Stored records
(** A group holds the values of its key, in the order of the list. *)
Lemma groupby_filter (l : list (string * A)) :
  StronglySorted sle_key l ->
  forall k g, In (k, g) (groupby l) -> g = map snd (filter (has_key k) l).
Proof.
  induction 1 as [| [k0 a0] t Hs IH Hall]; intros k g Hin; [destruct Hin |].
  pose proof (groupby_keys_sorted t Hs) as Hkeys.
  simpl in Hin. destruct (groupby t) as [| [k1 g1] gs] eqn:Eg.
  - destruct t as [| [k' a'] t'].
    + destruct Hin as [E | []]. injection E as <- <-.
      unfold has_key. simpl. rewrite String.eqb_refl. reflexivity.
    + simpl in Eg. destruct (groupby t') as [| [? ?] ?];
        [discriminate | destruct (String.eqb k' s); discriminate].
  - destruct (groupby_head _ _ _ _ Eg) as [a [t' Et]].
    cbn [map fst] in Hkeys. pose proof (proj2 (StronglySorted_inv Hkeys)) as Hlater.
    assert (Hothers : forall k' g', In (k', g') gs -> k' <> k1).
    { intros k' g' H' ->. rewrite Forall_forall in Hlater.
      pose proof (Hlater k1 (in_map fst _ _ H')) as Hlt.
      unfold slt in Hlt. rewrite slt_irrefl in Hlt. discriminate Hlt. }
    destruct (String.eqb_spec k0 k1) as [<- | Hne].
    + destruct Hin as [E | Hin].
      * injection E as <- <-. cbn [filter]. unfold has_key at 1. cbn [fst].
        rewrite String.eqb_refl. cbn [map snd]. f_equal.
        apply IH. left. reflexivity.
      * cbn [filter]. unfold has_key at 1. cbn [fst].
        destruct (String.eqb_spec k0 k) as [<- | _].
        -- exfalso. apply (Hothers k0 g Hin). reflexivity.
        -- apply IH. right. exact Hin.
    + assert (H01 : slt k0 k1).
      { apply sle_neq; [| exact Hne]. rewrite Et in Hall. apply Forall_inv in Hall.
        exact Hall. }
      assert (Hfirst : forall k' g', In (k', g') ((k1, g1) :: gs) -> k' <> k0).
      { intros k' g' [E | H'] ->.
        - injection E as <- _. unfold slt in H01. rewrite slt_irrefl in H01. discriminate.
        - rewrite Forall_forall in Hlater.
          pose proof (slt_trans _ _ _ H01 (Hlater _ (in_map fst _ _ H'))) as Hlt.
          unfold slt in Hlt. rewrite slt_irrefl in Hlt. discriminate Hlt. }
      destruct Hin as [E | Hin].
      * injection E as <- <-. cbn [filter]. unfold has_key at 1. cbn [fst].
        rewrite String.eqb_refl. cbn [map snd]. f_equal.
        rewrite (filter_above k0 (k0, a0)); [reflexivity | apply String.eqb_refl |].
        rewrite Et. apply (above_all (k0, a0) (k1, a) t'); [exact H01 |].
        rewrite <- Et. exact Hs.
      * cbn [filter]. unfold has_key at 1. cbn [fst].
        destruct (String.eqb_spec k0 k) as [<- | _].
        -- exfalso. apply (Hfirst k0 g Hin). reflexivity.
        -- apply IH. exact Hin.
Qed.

● TASK
Copy every record exactly, with nothing added or dropped.

● SOLUTION TO THIS PROBLEM
(** A group holds the values of its key, in the order of the list. *)
Lemma groupby_filter (l : list (string * A)) :
  StronglySorted sle_key l ->
  forall k g, In (k, g) (groupby l) -> g = map snd (filter (has_key k) l).
Proof.
  induction 1 as [| [k0 a0] t Hs IH Hall]; intros k g Hin; [destruct Hin |].
  pose proof (groupby_keys_sorted t Hs) as Hkeys.
  simpl in Hin. destruct (groupby t) as [| [k1 g1] gs] eqn:Eg.
  - destruct t as [| [k' a'] t'].
    + destruct Hin as [E | []]. injection E as <- <-.
      unfold has_key. simpl. rewrite String.eqb_refl. reflexivity.
    + simpl in Eg. destruct (groupby t') as [| [? ?] ?];
        [discriminate | destruct (String.eqb k' s); discriminate].
  - destruct (groupby_head _ _ _ _ Eg) as [a [t' Et]].
    cbn [map fst] in Hkeys. pose proof (proj2 (StronglySorted_inv Hkeys)) as Hlater.
    assert (Hothers : forall k' g', In (k', g') gs -> k' <> k1).
    { intros k' g' H' ->. rewrite Forall_forall in Hlater.
      pose proof (Hlater k1 (in_map fst _ _ H')) as Hlt.
      unfold slt in Hlt. rewrite slt_irrefl in Hlt. discriminate Hlt. }
    destruct (String.eqb_spec k0 k1) as [<- | Hne].
    + destruct Hin as [E | Hin].
      * injection E as <- <-. cbn [filter]. unfold has_key at 1. cbn [fst].
        rewrite String.eqb_refl. cbn [map snd]. f_equal.
        apply IH. left. reflexivity.
      * cbn [filter]. unfold has_key at 1. cbn [fst].
        destruct (String.eqb_spec k0 k) as [<- | _].
        -- exfalso. apply (Hothers k0 g Hin). reflexivity.
        -- apply IH. right. exact Hin.
    + assert (H01 : slt k0 k1).
      { apply sle_neq; [| exact Hne]. rewrite Et in Hall. apply Forall_inv in Hall.
        exact Hall. }
      assert (Hfirst : forall k' g', In (k', g') ((k1, g1) :: gs) -> k' <> k0).
      { intros k' g' [E | H'] ->.
        - injection E as <- _. unfold slt in H01. rewrite slt_irrefl in H01. discriminate.
        - rewrite Forall_forall in Hlater.
          pose proof (slt_trans _ _ _ H01 (Hlater _ (in_map fst _ _ H'))) as Hlt.
          unfold slt in Hlt. rewrite slt_irrefl in Hlt. discriminate Hlt. }
      destruct Hin as [E | Hin].
      * injection E as <- <-. cbn [filter]. unfold has_key at 1. cbn [fst].
        rewrite String.eqb_refl. cbn [map snd]. f_equal.
        rewrite (filter_above k0 (k0, a0)); [reflexivity | apply String.eqb_refl |].
        rewrite Et. apply (above_all (k0, a0) (k1, a) t'); [exact H01 |].
        rewrite <- Et. exact Hs.
      * cbn [filter]. unfold has_key at 1. cbn [fst].
        destruct (String.eqb_spec k0 k) as [<- | _].
        -- exfalso. apply (Hfirst k0 g Hin). reflexivity.
        -- apply IH. exact Hin.
Qed.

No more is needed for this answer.